|
Introduction
In
the games industry we are seeing a steady and continuous increase in
team size. Today, even a team of some ten programmers and thirty or
more artists (level designers included) is hardly considered large. The
artists, and especially the level designers, often need to check how
their art works in-game to make sure it looks and plays as expected.
This means that there are a large number of people dependent on having
a stable version of the game in order to do their job efficiently.
With
such numbers of people involved it seems obvious that lost time means
lots of lost money. If broken code makes it into the hands of the art
team, the man-hours can start ticking away rapidly.
This
doesn't only result in lost money but also in stress for the
programmers who will have to try to fix the problem quickly; sometimes
the entire programming team will more or less stop progress too as
everyone looks for the problem.
To
further compound the problems there are also more far-reaching effects
where the morale of the respective teams is affected. If, for example,
the artists have a low confidence in the code stability (and justly so)

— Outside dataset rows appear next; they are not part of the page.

(* ===== verification/AddCatalogFacts.v ===== *)
(** * The form of a new catalog: validation, shared objects

    Lemmas and properties of AddCatalog.v. *)

From S2P Require Import Prelude JsString JsRegex JsMap AddCatalog.

#[local] Arguments streq : simpl never.
#[local] Arguments matches : simpl never.

(** ** Names *)

(** A letter, then any letters, digits and underscores, then a letter or digit. *)
Definition valid_name (n : string) : Prop :=
  exists c m d, n = String c (m ++ String d "") /\ is_alpha c = true /\ is_alnum d = true /\
                all_chars is_word m = true.

Lemma alpha_word c : is_alpha c = true -> is_word c = true.
Proof. unfold is_word, is_alnum. by intros ->. Qed.

Lemma alnum_word c : is_alnum c = true -> is_word c = true.
Proof. unfold is_word. by intros ->. Qed.

Lemma plus_class_inv p s :
  lang (Plus (Class p)) s <-> exists c t, s = String c t /\ p c = true /\ all_chars p t = true.
Proof.
  unfold Plus. rw lang_seq_inv. split.
  - intros (x & y & -> & (c & -> & Hc)%lang_class_inv & Hy%lang_star_class). by exists c, y.
  - intros (c & t & -> & Hc & Ht). exists (String c ""), t.
    split; [done|split; [by apply lang_class_inv; exists c|by apply lang_star_class]].
Qed.

Lemma snoc_string c t : exists m d, String c t = m ++ String d "".
Proof.
  revert c. induction t as [|e t IH]; intros c; [by exists "", c|].
  destruct (IH e) as (m & d & ->). by exists (String c m), d.
Qed.

Lemma catalog_name_spec n : matches CATALOG_NAME n = true <-> valid_name n.
Proof.
  rw matches_spec. unfold CATALOG_NAME. rw lang_seq_inv. split.
  - intros (x & y & -> & (c & t & -> & Hc & Ht)%plus_class_inv & Hy).
    apply lang_seq_inv in Hy as (y1 & y2 & -> & Hy1%lang_star_class & (e & u & -> & He & Hu)%plus_class_inv).
    destruct (snoc_string e u) as (m & d & Hmd). exists c, (t ++ y1 ++ m), d.
    rw Hmd -!append_assoc. cbn. rw !append_assoc. split; [done|split; [done|]].
    assert (Hall : all_chars is_alnum (m ++ String d "") = true) by (rw -Hmd; cbn; by rw He Hu).
    rw all_chars_app in Hall. apply andb_prop in Hall as [Hm Hd]. cbn in Hd. rw andb_true_r in Hd.
    split; [done|]. rw !all_chars_app. rw Hy1 (all_chars_impl _ _ _ alpha_word Ht).
    by rw (all_chars_impl _ _ _ alnum_word Hm).
  - intros (c & m & d & -> & Hc & Hd & Hm). exists (String c ""), (m ++ String d "").
    split; [done|split; [apply plus_class_inv; by exists c, ""|]].
    apply lang_seq_inv. exists m, (String d "").
    split; [done|split; [by apply lang_star_class|apply plus_class_inv; by exists d, ""]].
Qed.

(** ** Properties *)

(** What validation wants of a property: a name and a value, and of files that
    each was uploaded under exactly the name given. *)
Definition acceptable (s : Form) (e : Property) : Prop :=
  trim <$> name e <> Some "" /\ trim <$> value e <> Some "" /\
  (type e = Some "files" -> forall v file, value e = Some v -> file ∈ split "," (trim v) ->
     Some file ∈ catalogConfigProperties s \/ Some file ∈ globalConfigProperties s).

Lemma join_missing files : files <> [] ->
  "Following files needs to be uploaded: [" ++ join "," files ++ "]" <> "".
Proof. done. Qed.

then they will be more liable to blame problems on the programmers
instead of checking if perhaps their art is to blame, say something
like misnamed files etcetera (and of course when this is the case the
programmers get huffy in turn).
On
the other side of the wall, the programmers may become too paranoid to
check code in since they don't want to break the game, and end up
hogging files checked out, or ending up with nasty merge problems if
multiple checkouts are allowed. In all these cases, productivity is
lost.
Example of Disaster
The
evil effects above are not dreams born of a paranoid brain, but rather
examples from a real world project. In the particular case the protocol
was for everything to be put under source control: code, art and also
executables, the programmer were to check in compiled code whenever
checking in source. The artists then get these binaries whenever they
update from source control. On the surface this may sound like a
reasonable scheme, everything is in source control, ok, fine, that
ought to fix it, good.
Only
it's not that simple. Since the programmers have to build the source
before checking it in, they have to prevent anyone else from checking
source in while they are building. This means they have to lock out all
other programmers who then will have to queue for their turn to lock
everything. Building and checking that it all works can take some time,
having to wait an entire day just to check in some files has been
reported. In the meantime, of course, the programmer waiting won't just
sit idle; he'll work on something else. Thus when it is finally his
turn to check in he might be in the middle of something that isn't
ready to check in… and so on.
Meanwhile,
the art department is subjected to whatever code was last checked in,
and any mistake can spread in a matter of minutes.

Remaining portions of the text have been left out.